Well, help is here! Let’s look at simple ways to sketch diversity in simple figures and faces for your presentations, and other things like whiteboard drawings in meetings, user interface designs, journey maps, and storyboards.

Let’s back up a minute. What do I mean by ‘diversity’? Rather than every figure in your drawing being a white male, I mean showing a variety of figures and faces, in terms of gender, age and life stage, ethnicity and sociodemographic background. This makes your communications much more inclusive.

“Whoah, Ben!” you might be gasping, “That’s a tall order! I can barely draw a figure that looks human, let alone a variety of humans!” Good news – it’s easier than you think. Once you start doing some simple sketches like these (instead of using hilariously bad stock photography), the greater your confidence will be to share them and use them in your own work.

In sketching, detail and diversity go together

Look at the range of faces below. The more abstract a face, the less you need to worry about diversity, but the more detail you add, the more diversity — or lack thereof — will become an issue. Work on a sketching style (or fidelity) that’s got only a little bit of detail; that way, you can suggest diversity in easy, economical ways.

Think about head shape

All of the examples I show you here are using a low level of fidelity; simple lines, no mouths, that sort of thing. This is great for anything from whiteboard drawings in meetings, to slide presentations and design work. Firstly, think about the shapes of the heads you draw. Almond-shaped heads with slightly pointy chins appear more feminine, squarer-shaped heads appear more masculine. Weird-shaped heads appear alien (hey, we’re being inclusive here, right?).

Hair’s the easiest way to variety

Drawing a variety of hair is the easiest way to indicate a variety of gender, age, and ethnicity. The picture below shows how adding just a simple line here and there can indicate things like plaits, a ponytail, or a bun (a man-bun, maybe?).

Once you master those simple lines, try drawing different shapes and varieties of hair as seen below: young spiky hair, long wavy feminine hair, emo hair with a streak through it, permed hair or balding hair. Close-cropped curly hair is also a good way to show someone whose gender is not identified by hair shape.

Beards, facial hair, and accessories like headbands, glasses, caps and other headwear are also great ways to indicate various nationalities, ethnicities, styles, and ages:

Little details mean a lot for different ethnicities and religions

It’s worth investing a little bit of time practising the faces below, so that you can include different ethnicities and religions in your drawings.

Seen here in the top row from left to right: a Sikh turban (the dastar), a Muslim skullcap (taqiyah or topi), two Indian head coverings (chunni), and an Indian woman with a tikka and sari.

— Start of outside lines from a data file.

(** Extra X3.  For an ASCII line whose integer fields (frequency, BFO,
    volume, RSSI, SNR) have at most 4300 characters each, the snapshot
    has a [parse_error] exactly when one of these fields is neither
    missing, blank nor an integer literal, and its text is then what
    [int] raises on the first such field, in the order of the line:
    [invalid literal for int() with base 10: ] and the [repr] of the
    field, cut at 200 characters.  The voltage and the text fields never
    cause one. *)
Theorem parse_error_first_bad_field (line : string) :
  is_ascii line = true ->
  forallb (short_field (fields line)) integer_positions = true ->
  let parts := fields line in
  let out := parse_monitor_line line in
  match first_unreadable parts with
  | None => out !! "parse_error" = None
  | Some j => out !! "parse_error" = Some (VStr (exn_msg (int_error (part parts j))))
  end.
Proof.
  intros _ S parts out. subst out. fold parts in S.
  unfold integer_positions in S. cbn [forallb] in S.
  repeat (apply andb_prop in S as [? S]).
  unfold parse_monitor_line. fold (fields line). fold parts.
  rewrite parse_monitor_try_unfold. cbv zeta.
  unfold first_unreadable, integer_positions. cbn [List.find].
  pose proof (field_zero_cases parts 1 ltac:(done)) as F1.
  pose proof (field_zero_cases parts 2 ltac:(done)) as F2.
  pose proof (field_none_cases parts 9 ltac:(done)) as F9.
  pose proof (field_none_cases parts 10 ltac:(done)) as F10.
  pose proof (field_none_cases parts 11 ltac:(done)) as F11.
  destruct (readable parts 1); cbn [negb]; [destruct F1 as [f ->]|rewrite F1; reflexivity].
  destruct (readable parts 2); cbn [negb]; [destruct F2 as [b ->]|rewrite F2; reflexivity].
  destruct (readable parts 9); cbn [negb]; [destruct F9 as [v ->]|rewrite F9; reflexivity].
  destruct (readable parts 10); cbn [negb]; [destruct F10 as [r ->]|rewrite F10; reflexivity].
  destruct (readable parts 11); cbn [negb]; [destruct F11 as [s ->]|rewrite F11; reflexivity].
  reflexivity.
Qed.

(** Extra X3 on a line whose frequency and volume are no integers: the
    error is that of the frequency. *)
Lemma parse_error_first_bad_field_witness :
  first_unreadable (fields "1.0.0,72x0,0,10,40m,USB,3,2,1,loud") = Some 1%nat
  /\ parse_monitor_line "1.0.0,72x0,0,10,40m,USB,3,2,1,loud" !! "parse_error"
     = Some (VStr "invalid literal for int() with base 10: '72x0'").
Proof.
  split; [reflexivity|].
  exact (parse_error_first_bad_field "1.0.0,72x0,0,10,40m,USB,3,2,1,loud"
           eq_refl eq_refl).
Defined.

In the second row from left to right: a Buddhist wearing a Kasaya, an Asian female (the clothing is simple enough to be a Vietnamese áo dài or a Chinese cheongsam), two hijabs (simple enough to be Al-Amira or Shayla style), and a niqab.

Being more inclusive when sketching figures

Just like the faces above, the figures drawn here are really simple. By thinking about different ages and stages (childhood, parenting, older age), we can add a whole lot more variety to the figures we sketch. Here are just a few examples:

Think about different life situations (like parenthood), and different levels of ability and mobility as well.

One thing I like to think about when doing more inclusive figures like this: even if I do a figure with a walking stick or in a wheelchair, I never want that thing to define them as OLD or DISABLED. That’s a stereotype. Instead, I like to include a little detail to show some character in some way, so that they’re not perceived as a stereotype (e.g. old people use smartphones too! A woman in a wheelchair can zip along pretty fast!).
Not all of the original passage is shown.